Stored data entries:
(** * Lists *)

Lemma codec_list {A} (V : A → Prop) s l max : codec V s l → max < U64_MOD →
  codec (Forall V) (λ xs, write_as_uleb128 (lenZ xs) max;; for_each s xs)
    (len ← read_uleb_internal U64_MOD max; read_n (Z.to_nat len) l).
Proof.
  intros [Hw Hd] Hmax.
  assert (∀ xs, Forall V xs → writer (for_each s xs)) as Hws.
  { intros xs Hxs. apply writer_for_each. intros x Hx. apply Hw. by eapply Forall_forall. }
  assert (∀ xs : list A, writer (write_as_uleb128 (lenZ xs) max)) as Hwc by (intros xs; apply writer_int; [unfold lenZ; lia|done]).
  split; [intros xs Hxs; by apply writer_bind; auto|]. eapply denotes_ext.
  { eapply denotes_bind; [by apply denotes_count|]. intros len. apply denotes_read_n, Hd. }
  - cbn beta. intros xs bs [Hxs He]. apply emits_bind in He as (Hf & bs1 & bs2 & -> & He1 & He2); [|by auto..].
    exists (lenZ xs), bs1, bs2. split; [done|]. split; [split; [unfold lenZ; lia|done]|]. split; [unfold lenZ; lia|].
    apply emits_for_each in He2 as (_ & bss & -> & Hall); [|intros x Hx; apply Hw; by eapply Forall_forall].
    exists bss. split; [done|]. clear -Hxs Hall. induction Hall as [|x bs xs bss He _ IH]; [constructor|].
    apply Forall_cons in Hxs as [Hx Hxs]. constructor; [done|by apply IH].
  - cbn beta. intros xs bs Hok (len & bs1 & bs2 & -> & [Hlen He] & Hlen' & bss & -> & Hall).
    assert (len = lenZ xs) as -> by (unfold lenZ; lia).
    assert (Forall V xs) as Hxs. { clear -Hall. induction Hall as [|x bs xs bss [Hx _] _ IH]; by constructor. }
    split; [done|]. apply emits_bind; [by auto..|]. split; [apply Hok|]. exists bs1, (concat bss). split; [done|]. split; [done|].
    apply emits_for_each; [intros x Hx; apply Hw; by eapply Forall_forall|]. split; [destruct Hok as [Hok _]; by eapply fits_app_r|].
    exists bss. split; [done|]. eapply Forall2_impl; [exact Hall|]. by intros ?? [_ ?].
Qed.

Lemma total_list {A} (l : Reader StatusCode A) size max : total 0 l → total 1 (len ← read_uleb_internal size max; read_n (Z.to_nat len) l).
Proof. intros Hl. apply (total_bind 1 0); [apply total_int|]. intros. by apply total_read_n. Qed.

(** Bytes. *)
Lemma emits_bytes bs l : emits (for_each push l) bs ↔ fits l ∧ bs = l.
Proof.
  rewrite emits_for_each by (intros; apply writer_push).
  assert (∀ bss, Forall2 (λ x bs, emits (push x) bs) l bss ↔ bss = (λ x, [x]) <$> l) as Hl.
  { induction l as [|x l IH]; intros bss.
    - split; [by intros ->%Forall2_nil_inv_l|by intros ->].
    - split.
      + intros (y & bss' & ->%emits_push & ->%IH & ->)%Forall2_cons_inv_l. done.
      + intros ->. constructor; [by apply emits_push|by apply IH]. }
  setoid_rewrite Hl. assert (concat ((λ x : Z, [x]) <$> l) = l) as Hc by (clear; induction l as [|x l IH]; cbn; [done|by f_equal]).
  split; [intros (Hf & bss & -> & ->); by rewrite Hc in *|]. intros [Hf ->]. split; [done|]. eexists. by rewrite Hc.
Qed.

Lemma writer_bytes l : writer (for_each push l).
Proof. apply writer_for_each. intros; apply writer_push. Qed.

Lemma denotes_buffer size : 0 <= size → denotes (read_buffer size) (λ x bs, x = bs ∧ lenZ bs = size).
Proof.
  intros Hs. unfold read_buffer, mbind, st_bind, Read.read, lenZ. split.
  - intros p x bs rest [-> Hlen]. assert (Z.to_nat size = length bs) as -> by lia. unfold advance. cbn [remaining position].
    rewrite take_app_length, (proj2 (Z.eqb_eq _ _)) by done. cbn [negb]. unfold mret, st_ret.
    rewrite length_app, Nat.min_l by lia. by rewrite drop_app_length.
  - intros p inp x c Hok. unfold advance. cbn [remaining position]. rewrite length_take.
    destruct (Z.eqb_spec (Z.of_nat (Z.to_nat size `min` length inp)) size) as [Heq|]; [|done]. intros [= <- <-].
    exists (take (Z.to_nat size) inp), (drop (Z.to_nat size) inp). unfold lenZ. rewrite take_drop, length_take, Nat.min_l by lia. split_and!; [done..|lia].
Qed.

Lemma total_buffer size : total 0 (read_buffer size).
Proof. apply (total_bind 0 0); [apply total_read|]. intros. case_match; [apply total_throw|apply total_ret]. Qed.

Definition u8s (l : list Z) : Prop := Forall is_u8 l.

Lemma codec_blob max : max < U64_MOD →
  codec u8s (serialize_byte_blob (λ len, write_as_uleb128 len max)) (load_byte_blob (read_uleb_internal U64_MOD max)).
Proof.
  intros Hmax. assert (∀ l : list Z, writer (write_as_uleb128 (lenZ l) max)) as Hwc by (intros xs; apply writer_int; [unfold lenZ; lia|done]).
  split; [intros l _; apply writer_bind; [done|apply writer_bytes]|]. eapply denotes_ext.
  { eapply (denotes_bind _ _ _ (λ size x bs, 0 <= size ∧ x = bs ∧ lenZ bs = size)); [by apply denotes_count|]. intros size.
    destruct (Z.le_gt_cases 0 size) as [Hs|Hs].
    - eapply denotes_ext; [by apply denotes_buffer|naive_solver..].
    - split; [naive_solver lia|]. unfold read_buffer, mbind, st_bind, Read.read, lenZ. intros p inp x c _.
      destruct (Z.eqb_spec (Z.of_nat (length (take (Z.to_nat size) (remaining (mkCursor p inp))))) size); [lia|done]. }
  - cbn beta. intros l bs [Hl He]. unfold serialize_byte_blob in He. apply emits_bind in He as (Hf & bs1 & bs2 & -> & He1 & He2); [|done|apply writer_bytes].
    apply emits_bytes in He2 as [_ ->]. exists (lenZ l), bs1, l. assert (0 <= lenZ l) by (unfold lenZ; lia). done.
  - cbn beta. intros l bs Hok (size & bs1 & bs2 & -> & [Hs He] & _ & -> & <-). split.
    + destruct Hok as [_ Hb]. apply Forall_app in Hb as [_ Hb]. exact Hb.
    + unfold serialize_byte_blob. apply emits_bind; [done|apply writer_bytes|]. split; [apply Hok|]. exists bs1, bs2. split_and!; try done.
      apply emits_bytes. split; [|done]. destruct Hok as [Hok _]. by eapply fits_app_r.
Qed.

(** * Records *)

Create HintDb codec.

(** Conditions on values: widths, and what the context says. *)
Ltac solve_valid := solve [assumption | unfold is_u8, is_u16, is_u32, is_u64, U8_MOD, U16_MOD, U32_MOD in *; lia | auto with codec | intuition auto].

Ltac solve_writer :=
  repeat first
    [ assumption | apply writer_push | apply writer_ret | apply writer_extend | apply writer_bytes
    | apply writer_int; [solve [unfold is_u8, is_u16, is_u32 in *; repeat case_match; lia]|done]
    | eapply codec_writer; [solve [eauto with codec nocore]|solve_valid]
    | apply writer_bind ].

Ltac emits_inv He :=
  lazymatch type of He with
  | emits (_ ≫= _) _ =>
      let Hf := fresh "Hf" in let b1 := fresh "bs" in let b2 := fresh "bs" in let H1 := fresh "He" in
      apply emits_bind in He as (Hf & b1 & b2 & -> & H1 & He); [emits_inv H1; emits_inv He|solve_writer..]
  | emits (push _) _ => apply emits_push in He as ->
  | emits (mret tt) _ => apply emits_ret in He as ->
  | _ => idtac
  end.

(** Builds the values that a reader has passed, from right to left. *)
Ltac denotes_build :=
  lazymatch goal with
  | |- ∃ _ _ _, ?bs = _ ∧ _ =>
      first [eexists _, _, _; split; [reflexivity|] | eexists _, _, []; split; [symmetry; apply app_nil_r|]];
      split; [denotes_build|]; denotes_build
  | |- _ ∧ emits _ _ => split; [|first [eassumption | apply emits_push; reflexivity]]; solve_valid
  | |- _ ∧ _ => split; denotes_build
  | |- _ = _ => reflexivity
  end.

Ltac solve_denotes :=
  repeat first
    [ apply denotes_ret
    | eapply codec_denotes; solve [eauto with codec nocore]
    | apply denotes_byte
    | eapply denotes_bind; [|intros ?] ].

Ltac emits_build Hfit :=
  lazymatch goal with
  | |- emits (_ ≫= _) _ =>
      apply emits_bind; [solve_writer..|]; split; [solve [eauto with fits]|];
      first [eexists [_], _; split; [reflexivity|] | eexists _, _; split; [reflexivity|]];
      split; [emits_build Hfit|emits_build Hfit]
  | |- emits (push _) _ => first [eassumption | apply emits_push; reflexivity]
  | |- emits (mret tt) _ => apply emits_ret; reflexivity
  | |- _ => eassumption
  end.

Lemma codec_index : codec is_u16 (λ x, write_as_uleb128 x TABLE_INDEX_MAX) (read_uleb_internal U16_MOD TABLE_INDEX_MAX).
Proof. by apply codec_int. Qed.
#[export] Hint Resolve codec_index : codec.

Definition valid_module_handle (h : ModuleHandle) : Prop := is_u16 (mh_address h) ∧ is_u16 (mh_name h).

Ltac ex_inv :=
  repeat match goal with
  | H : ∃ _, _ |- _ => destruct H
  | H : _ ∧ _ |- _ => destruct H
  | H : _ = _ |- _ => progress subst
  end.

(** For a record [x] with the serializer [ser] and the loader [load] of its fields in order. *)
Ltac codec_record valid ser load :=
  split;
  [ intros [] Hv; unfold valid in Hv; cbn in Hv; ex_inv; unfold ser; cbn; solve_writer
  | eapply denotes_ext; [unfold load; solve_denotes|..];
    [ intros [] bs [Hv He]; unfold valid in Hv; cbn in Hv; unfold ser in He; cbn in He; ex_inv; emits_inv He; denotes_build
    | cbn beta; intros y bs Hok Hex; ex_inv; rewrite ?app_nil_r in *; pose proof (proj1 Hok) as Hfit;
      split; [unfold valid; cbn; repeat split; solve_valid|unfold ser; cbn; emits_build Hfit] ] ].

Lemma codec_module_handle : codec valid_module_handle serialize_module_handle load_module_handle.
Proof. codec_record valid_module_handle serialize_module_handle load_module_handle. Qed.
#[export] Hint Resolve codec_module_handle : codec.

Definition valid_struct_instantiation (i : StructDefInstantiation) : Prop := is_u16 (si_def i) ∧ is_u16 (si_type_parameters i).
Lemma codec_struct_instantiation :
  codec valid_struct_instantiation serialize_struct_def_instantiation load_struct_instantiation.
Proof. codec_record valid_struct_instantiation serialize_struct_def_instantiation load_struct_instantiation. Qed.

Definition valid_function_instantiation (i : FunctionInstantiation) : Prop := is_u16 (fi_handle i) ∧ is_u16 (fi_type_parameters i).
Lemma codec_function_instantiation :
  codec valid_function_instantiation serialize_function_instantiation load_function_instantiation.
Proof. codec_record valid_function_instantiation serialize_function_instantiation load_function_instantiation. Qed.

• **Task statement**:
Return, unchanged, the run of lines above that opens with the line containing "rewrite length_app, Nat.min_l" and closes with the line containing "Lemma codec_blob max : max < U64_MOD →". Include both.

• **Reply**:
    rewrite length_app, Nat.min_l by lia. by rewrite drop_app_length.
  - intros p inp x c Hok. unfold advance. cbn [remaining position]. rewrite length_take.
    destruct (Z.eqb_spec (Z.of_nat (Z.to_nat size `min` length inp)) size) as [Heq|]; [|done]. intros [= <- <-].
    exists (take (Z.to_nat size) inp), (drop (Z.to_nat size) inp). unfold lenZ. rewrite take_drop, length_take, Nat.min_l by lia. split_and!; [done..|lia].
Qed.

Lemma total_buffer size : total 0 (read_buffer size).
Proof. apply (total_bind 0 0); [apply total_read|]. intros. case_match; [apply total_throw|apply total_ret]. Qed.

Definition u8s (l : list Z) : Prop := Forall is_u8 l.

Lemma codec_blob max : max < U64_MOD →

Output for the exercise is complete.